Collected data entries:
Segment Open

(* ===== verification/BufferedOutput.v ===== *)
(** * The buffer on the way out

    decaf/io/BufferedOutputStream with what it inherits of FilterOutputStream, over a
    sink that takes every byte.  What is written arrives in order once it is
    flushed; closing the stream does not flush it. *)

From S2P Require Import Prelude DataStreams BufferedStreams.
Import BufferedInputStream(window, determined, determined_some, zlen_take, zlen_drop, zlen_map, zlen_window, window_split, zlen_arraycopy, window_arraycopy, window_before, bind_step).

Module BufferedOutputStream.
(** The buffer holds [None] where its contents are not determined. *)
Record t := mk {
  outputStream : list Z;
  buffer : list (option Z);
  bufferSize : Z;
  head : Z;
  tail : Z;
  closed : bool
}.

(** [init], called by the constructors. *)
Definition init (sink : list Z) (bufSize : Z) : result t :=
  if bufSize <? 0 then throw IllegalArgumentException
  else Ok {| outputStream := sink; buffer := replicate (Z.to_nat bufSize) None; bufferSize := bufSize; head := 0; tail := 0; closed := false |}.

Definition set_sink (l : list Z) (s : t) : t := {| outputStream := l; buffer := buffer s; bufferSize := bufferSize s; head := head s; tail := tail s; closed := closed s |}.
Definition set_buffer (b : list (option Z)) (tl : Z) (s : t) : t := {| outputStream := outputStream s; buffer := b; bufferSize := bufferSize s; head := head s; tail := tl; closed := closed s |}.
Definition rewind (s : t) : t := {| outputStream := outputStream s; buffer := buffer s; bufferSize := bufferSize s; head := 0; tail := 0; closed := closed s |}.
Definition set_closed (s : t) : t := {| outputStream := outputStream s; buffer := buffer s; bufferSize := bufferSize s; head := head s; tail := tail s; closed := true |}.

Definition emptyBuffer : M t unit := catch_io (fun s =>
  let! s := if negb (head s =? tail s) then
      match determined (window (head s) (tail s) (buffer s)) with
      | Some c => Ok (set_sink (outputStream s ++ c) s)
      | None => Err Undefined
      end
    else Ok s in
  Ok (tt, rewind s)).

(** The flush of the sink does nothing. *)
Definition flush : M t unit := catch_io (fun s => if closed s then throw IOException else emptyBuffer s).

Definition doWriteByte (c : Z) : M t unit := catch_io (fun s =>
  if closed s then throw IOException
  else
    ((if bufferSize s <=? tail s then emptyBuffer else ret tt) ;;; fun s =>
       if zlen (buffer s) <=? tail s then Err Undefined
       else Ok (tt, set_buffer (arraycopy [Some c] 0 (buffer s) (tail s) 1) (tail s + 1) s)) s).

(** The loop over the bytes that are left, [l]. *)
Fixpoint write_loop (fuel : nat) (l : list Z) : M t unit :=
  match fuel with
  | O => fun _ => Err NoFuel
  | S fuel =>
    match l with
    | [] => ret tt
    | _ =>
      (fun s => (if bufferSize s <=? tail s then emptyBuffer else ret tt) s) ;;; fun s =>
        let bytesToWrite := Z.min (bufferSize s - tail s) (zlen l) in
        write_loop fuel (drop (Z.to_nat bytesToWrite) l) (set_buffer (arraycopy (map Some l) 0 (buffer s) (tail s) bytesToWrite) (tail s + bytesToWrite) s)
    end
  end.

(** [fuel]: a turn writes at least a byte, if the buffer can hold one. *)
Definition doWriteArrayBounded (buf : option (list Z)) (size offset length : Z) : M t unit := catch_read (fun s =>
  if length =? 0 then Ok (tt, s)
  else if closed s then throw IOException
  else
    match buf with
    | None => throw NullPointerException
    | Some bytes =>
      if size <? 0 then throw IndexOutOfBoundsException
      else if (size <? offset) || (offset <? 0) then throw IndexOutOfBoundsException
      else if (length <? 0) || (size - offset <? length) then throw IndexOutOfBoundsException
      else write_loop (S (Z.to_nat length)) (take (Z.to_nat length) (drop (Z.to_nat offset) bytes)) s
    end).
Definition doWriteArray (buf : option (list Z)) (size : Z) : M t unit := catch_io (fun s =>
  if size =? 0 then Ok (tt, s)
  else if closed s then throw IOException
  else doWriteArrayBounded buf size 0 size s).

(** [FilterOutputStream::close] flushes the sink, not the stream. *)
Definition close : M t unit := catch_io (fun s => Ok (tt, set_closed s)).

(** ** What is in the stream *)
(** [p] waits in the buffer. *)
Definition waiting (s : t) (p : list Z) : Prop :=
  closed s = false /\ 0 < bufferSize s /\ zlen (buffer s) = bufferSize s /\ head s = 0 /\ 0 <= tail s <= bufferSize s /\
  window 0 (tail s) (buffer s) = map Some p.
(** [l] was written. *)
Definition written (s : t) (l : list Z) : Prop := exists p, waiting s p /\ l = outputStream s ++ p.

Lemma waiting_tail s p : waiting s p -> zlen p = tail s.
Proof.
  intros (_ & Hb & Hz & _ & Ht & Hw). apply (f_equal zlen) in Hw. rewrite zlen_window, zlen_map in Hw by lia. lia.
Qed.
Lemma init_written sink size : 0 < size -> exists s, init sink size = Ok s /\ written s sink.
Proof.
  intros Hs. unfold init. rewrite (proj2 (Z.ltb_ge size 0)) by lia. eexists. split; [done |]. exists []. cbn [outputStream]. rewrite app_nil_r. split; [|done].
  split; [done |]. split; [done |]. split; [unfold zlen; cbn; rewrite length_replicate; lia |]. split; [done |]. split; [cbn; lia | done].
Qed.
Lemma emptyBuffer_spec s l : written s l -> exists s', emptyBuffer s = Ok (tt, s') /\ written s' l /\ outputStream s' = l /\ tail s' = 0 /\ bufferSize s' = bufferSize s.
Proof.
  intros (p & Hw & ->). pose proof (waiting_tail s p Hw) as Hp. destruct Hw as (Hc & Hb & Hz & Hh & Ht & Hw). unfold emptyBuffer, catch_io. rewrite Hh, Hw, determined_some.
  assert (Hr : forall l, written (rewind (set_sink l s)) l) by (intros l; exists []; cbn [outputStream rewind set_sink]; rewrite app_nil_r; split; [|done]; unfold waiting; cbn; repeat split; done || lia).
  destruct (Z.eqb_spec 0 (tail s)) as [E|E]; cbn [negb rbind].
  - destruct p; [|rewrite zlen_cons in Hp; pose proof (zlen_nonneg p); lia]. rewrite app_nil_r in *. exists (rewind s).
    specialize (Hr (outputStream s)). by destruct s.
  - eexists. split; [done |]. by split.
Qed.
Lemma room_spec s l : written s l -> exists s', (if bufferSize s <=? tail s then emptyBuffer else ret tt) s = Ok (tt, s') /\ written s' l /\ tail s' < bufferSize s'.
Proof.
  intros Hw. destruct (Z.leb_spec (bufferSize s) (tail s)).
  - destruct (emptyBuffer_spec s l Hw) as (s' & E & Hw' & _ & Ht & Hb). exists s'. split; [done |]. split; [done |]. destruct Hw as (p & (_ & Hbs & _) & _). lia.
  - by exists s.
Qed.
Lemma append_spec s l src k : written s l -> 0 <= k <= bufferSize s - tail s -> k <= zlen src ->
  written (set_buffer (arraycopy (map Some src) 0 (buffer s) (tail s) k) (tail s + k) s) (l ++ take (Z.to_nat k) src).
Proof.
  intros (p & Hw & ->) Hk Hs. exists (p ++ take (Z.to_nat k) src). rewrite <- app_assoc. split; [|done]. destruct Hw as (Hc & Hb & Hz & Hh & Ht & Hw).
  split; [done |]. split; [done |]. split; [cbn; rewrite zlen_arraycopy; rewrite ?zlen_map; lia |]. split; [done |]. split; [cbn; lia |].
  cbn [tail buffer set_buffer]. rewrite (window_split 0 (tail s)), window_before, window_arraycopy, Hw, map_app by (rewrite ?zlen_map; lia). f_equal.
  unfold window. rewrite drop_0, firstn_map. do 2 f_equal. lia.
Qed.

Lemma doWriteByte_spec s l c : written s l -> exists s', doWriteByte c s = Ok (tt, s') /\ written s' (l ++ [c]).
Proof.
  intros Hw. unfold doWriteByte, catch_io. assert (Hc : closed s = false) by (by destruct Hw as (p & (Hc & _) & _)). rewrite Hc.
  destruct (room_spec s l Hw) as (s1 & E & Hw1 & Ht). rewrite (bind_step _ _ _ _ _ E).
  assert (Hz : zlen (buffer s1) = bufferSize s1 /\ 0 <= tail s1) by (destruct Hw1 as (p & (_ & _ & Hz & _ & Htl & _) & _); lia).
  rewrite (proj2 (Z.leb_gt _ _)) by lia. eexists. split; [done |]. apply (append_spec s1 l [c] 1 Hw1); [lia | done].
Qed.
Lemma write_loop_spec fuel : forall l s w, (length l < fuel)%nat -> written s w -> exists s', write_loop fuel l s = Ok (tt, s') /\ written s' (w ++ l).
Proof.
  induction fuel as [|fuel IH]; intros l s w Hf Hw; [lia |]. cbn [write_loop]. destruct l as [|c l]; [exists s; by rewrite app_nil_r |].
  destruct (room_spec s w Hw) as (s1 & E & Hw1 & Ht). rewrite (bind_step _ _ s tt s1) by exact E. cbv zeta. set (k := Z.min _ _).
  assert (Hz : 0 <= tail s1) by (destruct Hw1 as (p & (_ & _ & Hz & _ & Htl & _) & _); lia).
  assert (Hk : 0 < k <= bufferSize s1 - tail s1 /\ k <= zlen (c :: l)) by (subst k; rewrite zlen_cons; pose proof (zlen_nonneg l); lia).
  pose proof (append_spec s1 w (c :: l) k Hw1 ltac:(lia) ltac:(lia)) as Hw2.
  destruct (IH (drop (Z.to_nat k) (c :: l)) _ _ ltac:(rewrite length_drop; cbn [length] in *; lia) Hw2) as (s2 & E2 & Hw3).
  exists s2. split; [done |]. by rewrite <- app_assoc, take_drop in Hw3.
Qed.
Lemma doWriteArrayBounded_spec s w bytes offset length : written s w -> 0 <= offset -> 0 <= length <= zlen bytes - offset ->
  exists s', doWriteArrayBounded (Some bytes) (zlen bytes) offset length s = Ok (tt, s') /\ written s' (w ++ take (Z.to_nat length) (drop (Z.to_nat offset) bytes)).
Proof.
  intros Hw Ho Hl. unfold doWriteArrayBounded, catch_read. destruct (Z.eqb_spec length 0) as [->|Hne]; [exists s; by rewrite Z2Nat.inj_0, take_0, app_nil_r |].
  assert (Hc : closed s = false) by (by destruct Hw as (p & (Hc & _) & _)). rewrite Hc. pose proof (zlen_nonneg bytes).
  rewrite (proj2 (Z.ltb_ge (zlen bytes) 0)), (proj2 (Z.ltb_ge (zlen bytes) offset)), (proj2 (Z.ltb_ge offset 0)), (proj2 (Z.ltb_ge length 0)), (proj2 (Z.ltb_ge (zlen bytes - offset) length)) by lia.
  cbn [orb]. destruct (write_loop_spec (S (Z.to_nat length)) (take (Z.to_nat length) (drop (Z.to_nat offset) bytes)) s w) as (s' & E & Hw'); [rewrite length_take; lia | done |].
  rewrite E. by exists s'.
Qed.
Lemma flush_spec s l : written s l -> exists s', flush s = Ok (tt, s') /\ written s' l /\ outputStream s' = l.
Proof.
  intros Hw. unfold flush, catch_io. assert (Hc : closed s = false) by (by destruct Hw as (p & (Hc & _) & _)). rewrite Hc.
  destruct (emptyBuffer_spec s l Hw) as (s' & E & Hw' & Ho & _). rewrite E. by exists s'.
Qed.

Segment Closed
Segment Open

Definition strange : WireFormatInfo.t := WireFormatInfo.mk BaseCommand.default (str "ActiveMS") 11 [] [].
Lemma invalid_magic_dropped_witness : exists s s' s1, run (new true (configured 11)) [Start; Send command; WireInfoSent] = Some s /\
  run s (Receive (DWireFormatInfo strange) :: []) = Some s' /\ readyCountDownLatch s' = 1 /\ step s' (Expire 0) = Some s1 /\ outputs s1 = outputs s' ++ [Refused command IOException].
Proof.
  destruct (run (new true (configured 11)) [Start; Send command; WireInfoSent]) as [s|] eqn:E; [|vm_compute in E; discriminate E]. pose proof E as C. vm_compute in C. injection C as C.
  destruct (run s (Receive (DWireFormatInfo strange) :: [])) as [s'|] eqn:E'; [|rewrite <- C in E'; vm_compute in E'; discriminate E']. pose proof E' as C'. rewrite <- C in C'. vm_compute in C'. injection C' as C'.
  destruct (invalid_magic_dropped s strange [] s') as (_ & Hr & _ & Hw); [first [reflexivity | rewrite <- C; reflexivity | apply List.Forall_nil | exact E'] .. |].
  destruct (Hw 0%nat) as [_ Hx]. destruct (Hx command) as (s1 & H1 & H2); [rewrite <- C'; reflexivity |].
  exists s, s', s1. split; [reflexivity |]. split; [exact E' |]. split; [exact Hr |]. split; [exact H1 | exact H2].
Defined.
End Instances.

Segment Closed
Segment Open

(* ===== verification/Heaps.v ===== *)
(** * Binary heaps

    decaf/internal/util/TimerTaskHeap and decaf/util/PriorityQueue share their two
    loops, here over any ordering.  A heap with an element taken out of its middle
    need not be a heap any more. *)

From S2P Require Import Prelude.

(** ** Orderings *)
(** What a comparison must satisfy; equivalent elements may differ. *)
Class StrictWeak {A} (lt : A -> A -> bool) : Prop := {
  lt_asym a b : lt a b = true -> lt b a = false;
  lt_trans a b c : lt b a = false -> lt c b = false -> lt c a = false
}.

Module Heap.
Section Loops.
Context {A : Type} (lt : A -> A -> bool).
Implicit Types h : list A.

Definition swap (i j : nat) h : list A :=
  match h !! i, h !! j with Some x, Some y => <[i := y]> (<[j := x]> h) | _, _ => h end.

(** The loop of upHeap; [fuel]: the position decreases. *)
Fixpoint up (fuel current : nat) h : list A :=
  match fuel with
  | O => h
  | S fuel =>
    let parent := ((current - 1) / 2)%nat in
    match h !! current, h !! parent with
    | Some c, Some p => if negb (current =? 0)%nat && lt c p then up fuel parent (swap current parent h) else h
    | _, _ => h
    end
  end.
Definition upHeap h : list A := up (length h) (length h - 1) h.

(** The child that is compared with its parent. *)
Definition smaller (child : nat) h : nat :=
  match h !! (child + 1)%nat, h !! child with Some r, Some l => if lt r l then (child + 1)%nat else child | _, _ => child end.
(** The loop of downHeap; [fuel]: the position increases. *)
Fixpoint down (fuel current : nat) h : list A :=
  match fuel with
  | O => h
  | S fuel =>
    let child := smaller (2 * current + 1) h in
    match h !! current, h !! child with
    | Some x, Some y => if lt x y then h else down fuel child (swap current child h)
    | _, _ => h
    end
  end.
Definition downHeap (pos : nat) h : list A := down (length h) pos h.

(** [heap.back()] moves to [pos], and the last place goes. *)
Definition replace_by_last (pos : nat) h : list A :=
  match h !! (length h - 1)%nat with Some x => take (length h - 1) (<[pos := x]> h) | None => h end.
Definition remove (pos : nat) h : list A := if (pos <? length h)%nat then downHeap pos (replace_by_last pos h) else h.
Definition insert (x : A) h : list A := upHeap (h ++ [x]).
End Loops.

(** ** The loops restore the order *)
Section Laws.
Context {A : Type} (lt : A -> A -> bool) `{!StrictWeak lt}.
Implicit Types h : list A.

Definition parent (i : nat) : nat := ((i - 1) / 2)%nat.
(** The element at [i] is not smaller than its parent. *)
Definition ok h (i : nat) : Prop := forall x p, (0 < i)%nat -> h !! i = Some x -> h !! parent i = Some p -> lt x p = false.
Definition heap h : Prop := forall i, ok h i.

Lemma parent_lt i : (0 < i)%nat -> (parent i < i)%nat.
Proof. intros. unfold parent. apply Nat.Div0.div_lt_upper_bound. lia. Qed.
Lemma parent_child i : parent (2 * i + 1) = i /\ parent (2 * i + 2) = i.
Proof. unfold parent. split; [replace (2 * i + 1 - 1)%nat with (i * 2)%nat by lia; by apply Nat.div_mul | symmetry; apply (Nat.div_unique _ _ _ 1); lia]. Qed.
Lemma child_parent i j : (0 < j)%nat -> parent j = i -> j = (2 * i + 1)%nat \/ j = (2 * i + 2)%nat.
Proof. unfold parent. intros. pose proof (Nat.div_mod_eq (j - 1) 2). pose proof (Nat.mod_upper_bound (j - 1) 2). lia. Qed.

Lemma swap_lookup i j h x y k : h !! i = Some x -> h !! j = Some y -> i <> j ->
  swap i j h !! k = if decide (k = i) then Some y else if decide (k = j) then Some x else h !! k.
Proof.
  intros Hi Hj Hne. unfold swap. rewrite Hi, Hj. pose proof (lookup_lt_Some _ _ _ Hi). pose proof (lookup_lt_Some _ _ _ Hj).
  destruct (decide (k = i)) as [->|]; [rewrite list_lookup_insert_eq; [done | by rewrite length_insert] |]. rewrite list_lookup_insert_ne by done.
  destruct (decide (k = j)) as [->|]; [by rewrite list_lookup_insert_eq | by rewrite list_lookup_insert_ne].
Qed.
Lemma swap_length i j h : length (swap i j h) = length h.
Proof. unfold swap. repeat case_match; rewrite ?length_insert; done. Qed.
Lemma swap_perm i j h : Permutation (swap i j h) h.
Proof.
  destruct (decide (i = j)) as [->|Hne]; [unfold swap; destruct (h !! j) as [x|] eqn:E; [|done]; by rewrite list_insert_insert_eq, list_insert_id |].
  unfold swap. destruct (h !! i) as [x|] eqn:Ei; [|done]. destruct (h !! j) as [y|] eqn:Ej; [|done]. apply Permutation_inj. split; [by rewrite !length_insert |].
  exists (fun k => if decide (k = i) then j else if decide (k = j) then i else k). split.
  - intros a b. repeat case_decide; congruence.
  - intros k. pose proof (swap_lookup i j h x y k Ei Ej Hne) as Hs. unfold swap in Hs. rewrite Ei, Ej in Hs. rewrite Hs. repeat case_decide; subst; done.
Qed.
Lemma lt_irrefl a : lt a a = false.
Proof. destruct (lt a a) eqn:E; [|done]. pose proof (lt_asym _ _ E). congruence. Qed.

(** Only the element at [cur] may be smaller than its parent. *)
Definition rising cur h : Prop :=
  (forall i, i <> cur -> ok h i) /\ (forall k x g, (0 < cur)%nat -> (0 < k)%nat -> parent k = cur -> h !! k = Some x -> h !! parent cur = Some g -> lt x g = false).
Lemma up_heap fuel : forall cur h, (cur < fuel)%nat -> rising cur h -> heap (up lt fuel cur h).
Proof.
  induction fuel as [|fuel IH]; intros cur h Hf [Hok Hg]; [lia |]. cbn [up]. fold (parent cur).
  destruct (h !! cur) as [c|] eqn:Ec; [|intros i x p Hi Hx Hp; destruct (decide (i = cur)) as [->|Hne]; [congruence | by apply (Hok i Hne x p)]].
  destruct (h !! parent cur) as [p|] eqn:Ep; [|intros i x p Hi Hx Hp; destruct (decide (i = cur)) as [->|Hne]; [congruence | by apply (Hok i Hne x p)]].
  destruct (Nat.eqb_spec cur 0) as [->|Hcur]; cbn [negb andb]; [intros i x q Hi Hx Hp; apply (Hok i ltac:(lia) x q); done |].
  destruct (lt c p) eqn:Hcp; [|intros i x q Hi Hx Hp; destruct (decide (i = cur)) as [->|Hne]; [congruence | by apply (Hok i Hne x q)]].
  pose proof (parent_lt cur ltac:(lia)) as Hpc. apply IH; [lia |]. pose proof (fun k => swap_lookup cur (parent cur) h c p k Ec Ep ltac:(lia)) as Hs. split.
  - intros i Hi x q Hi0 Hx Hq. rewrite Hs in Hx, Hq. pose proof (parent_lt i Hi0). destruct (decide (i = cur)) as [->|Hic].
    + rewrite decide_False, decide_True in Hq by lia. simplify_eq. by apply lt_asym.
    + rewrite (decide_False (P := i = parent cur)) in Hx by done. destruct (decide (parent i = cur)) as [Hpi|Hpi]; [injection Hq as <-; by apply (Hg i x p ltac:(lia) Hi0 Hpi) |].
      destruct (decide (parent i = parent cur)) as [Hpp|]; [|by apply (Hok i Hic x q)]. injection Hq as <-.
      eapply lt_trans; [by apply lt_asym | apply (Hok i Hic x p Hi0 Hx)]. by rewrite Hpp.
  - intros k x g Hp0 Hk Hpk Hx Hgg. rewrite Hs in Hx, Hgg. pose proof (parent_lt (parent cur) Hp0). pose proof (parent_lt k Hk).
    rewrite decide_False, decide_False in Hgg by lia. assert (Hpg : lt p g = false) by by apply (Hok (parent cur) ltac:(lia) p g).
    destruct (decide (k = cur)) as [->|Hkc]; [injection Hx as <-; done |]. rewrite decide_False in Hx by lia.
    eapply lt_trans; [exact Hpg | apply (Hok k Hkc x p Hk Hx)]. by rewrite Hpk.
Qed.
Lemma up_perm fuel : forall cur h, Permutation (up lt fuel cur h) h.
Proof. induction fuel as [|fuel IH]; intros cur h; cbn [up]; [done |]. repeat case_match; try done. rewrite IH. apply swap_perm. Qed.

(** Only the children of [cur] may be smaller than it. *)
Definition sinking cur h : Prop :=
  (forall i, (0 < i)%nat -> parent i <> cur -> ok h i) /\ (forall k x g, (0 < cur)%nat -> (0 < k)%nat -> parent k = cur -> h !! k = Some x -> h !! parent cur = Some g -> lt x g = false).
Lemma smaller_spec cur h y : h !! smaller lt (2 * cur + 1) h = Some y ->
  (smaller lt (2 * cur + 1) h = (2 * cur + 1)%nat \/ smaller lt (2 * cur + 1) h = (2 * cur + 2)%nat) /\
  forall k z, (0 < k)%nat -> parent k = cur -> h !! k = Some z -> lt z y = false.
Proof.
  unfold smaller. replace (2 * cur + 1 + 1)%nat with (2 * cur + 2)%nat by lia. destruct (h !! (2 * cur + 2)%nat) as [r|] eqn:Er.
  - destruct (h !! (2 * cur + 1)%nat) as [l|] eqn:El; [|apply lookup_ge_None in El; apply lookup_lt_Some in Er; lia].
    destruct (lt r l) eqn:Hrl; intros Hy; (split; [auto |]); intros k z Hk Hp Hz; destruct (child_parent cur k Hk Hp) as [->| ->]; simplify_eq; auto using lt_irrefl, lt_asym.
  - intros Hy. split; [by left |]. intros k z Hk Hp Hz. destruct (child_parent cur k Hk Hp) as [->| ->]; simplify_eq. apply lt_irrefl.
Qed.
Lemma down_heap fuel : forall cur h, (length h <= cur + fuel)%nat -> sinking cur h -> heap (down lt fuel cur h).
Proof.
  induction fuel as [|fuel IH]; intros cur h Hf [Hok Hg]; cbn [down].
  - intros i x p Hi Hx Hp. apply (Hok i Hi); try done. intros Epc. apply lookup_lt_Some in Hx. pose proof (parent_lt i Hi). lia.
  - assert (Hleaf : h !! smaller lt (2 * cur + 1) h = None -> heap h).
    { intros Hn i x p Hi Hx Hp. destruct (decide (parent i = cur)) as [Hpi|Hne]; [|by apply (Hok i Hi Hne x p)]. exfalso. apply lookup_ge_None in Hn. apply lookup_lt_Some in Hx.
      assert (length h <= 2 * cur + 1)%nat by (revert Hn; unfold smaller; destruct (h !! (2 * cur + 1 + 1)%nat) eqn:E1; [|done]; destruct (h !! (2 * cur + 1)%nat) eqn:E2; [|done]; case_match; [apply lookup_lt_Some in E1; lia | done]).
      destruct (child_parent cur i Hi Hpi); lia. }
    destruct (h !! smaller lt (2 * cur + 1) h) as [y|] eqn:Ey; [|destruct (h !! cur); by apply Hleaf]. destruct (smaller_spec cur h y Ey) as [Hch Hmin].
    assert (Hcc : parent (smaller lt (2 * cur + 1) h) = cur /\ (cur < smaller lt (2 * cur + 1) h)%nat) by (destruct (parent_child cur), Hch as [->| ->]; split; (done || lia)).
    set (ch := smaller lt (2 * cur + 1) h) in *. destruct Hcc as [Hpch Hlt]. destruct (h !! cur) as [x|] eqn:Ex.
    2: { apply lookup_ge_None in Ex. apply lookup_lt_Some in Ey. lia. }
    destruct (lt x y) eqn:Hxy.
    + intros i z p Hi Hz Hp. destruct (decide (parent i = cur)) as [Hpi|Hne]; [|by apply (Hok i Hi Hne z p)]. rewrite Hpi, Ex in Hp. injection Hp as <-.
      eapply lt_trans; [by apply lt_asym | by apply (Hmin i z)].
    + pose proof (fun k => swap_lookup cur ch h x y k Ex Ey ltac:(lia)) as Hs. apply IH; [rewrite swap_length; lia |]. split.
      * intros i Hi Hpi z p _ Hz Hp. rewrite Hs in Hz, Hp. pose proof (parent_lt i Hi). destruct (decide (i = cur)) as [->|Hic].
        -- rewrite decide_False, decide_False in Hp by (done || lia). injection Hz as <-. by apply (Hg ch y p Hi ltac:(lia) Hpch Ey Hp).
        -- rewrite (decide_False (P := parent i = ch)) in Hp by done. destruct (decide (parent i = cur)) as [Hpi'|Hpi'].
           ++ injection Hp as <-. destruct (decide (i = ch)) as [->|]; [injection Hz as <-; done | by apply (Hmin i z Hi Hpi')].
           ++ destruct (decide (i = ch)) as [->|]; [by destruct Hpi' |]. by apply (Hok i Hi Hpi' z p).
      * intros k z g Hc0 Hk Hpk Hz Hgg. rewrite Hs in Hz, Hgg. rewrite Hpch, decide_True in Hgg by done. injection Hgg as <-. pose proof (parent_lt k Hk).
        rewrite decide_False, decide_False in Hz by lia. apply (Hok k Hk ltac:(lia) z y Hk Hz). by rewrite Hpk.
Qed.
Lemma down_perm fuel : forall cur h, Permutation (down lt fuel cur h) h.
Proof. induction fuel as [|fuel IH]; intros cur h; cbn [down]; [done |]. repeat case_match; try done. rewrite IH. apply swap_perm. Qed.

Segment Closed

### Your goal
From the data above, output only the lines between the line containing "(* ===== verification/BufferedOutput.v" and the line containing "Definition set_sink (l", inclusive, exactly as written.

### Written solution
(* ===== verification/BufferedOutput.v ===== *)
(** * The buffer on the way out

    decaf/io/BufferedOutputStream with what it inherits of FilterOutputStream, over a
    sink that takes every byte.  What is written arrives in order once it is
    flushed; closing the stream does not flush it. *)

From S2P Require Import Prelude DataStreams BufferedStreams.
Import BufferedInputStream(window, determined, determined_some, zlen_take, zlen_drop, zlen_map, zlen_window, window_split, zlen_arraycopy, window_arraycopy, window_before, bind_step).

Module BufferedOutputStream.
(** The buffer holds [None] where its contents are not determined. *)
Record t := mk {
  outputStream : list Z;
  buffer : list (option Z);
  bufferSize : Z;
  head : Z;
  tail : Z;
  closed : bool
}.

(** [init], called by the constructors. *)
Definition init (sink : list Z) (bufSize : Z) : result t :=
  if bufSize <? 0 then throw IllegalArgumentException
  else Ok {| outputStream := sink; buffer := replicate (Z.to_nat bufSize) None; bufferSize := bufSize; head := 0; tail := 0; closed := false |}.

Definition set_sink (l : list Z) (s : t) : t := {| outputStream := l; buffer := buffer s; bufferSize := bufferSize s; head := head s; tail := tail s; closed := closed s |}.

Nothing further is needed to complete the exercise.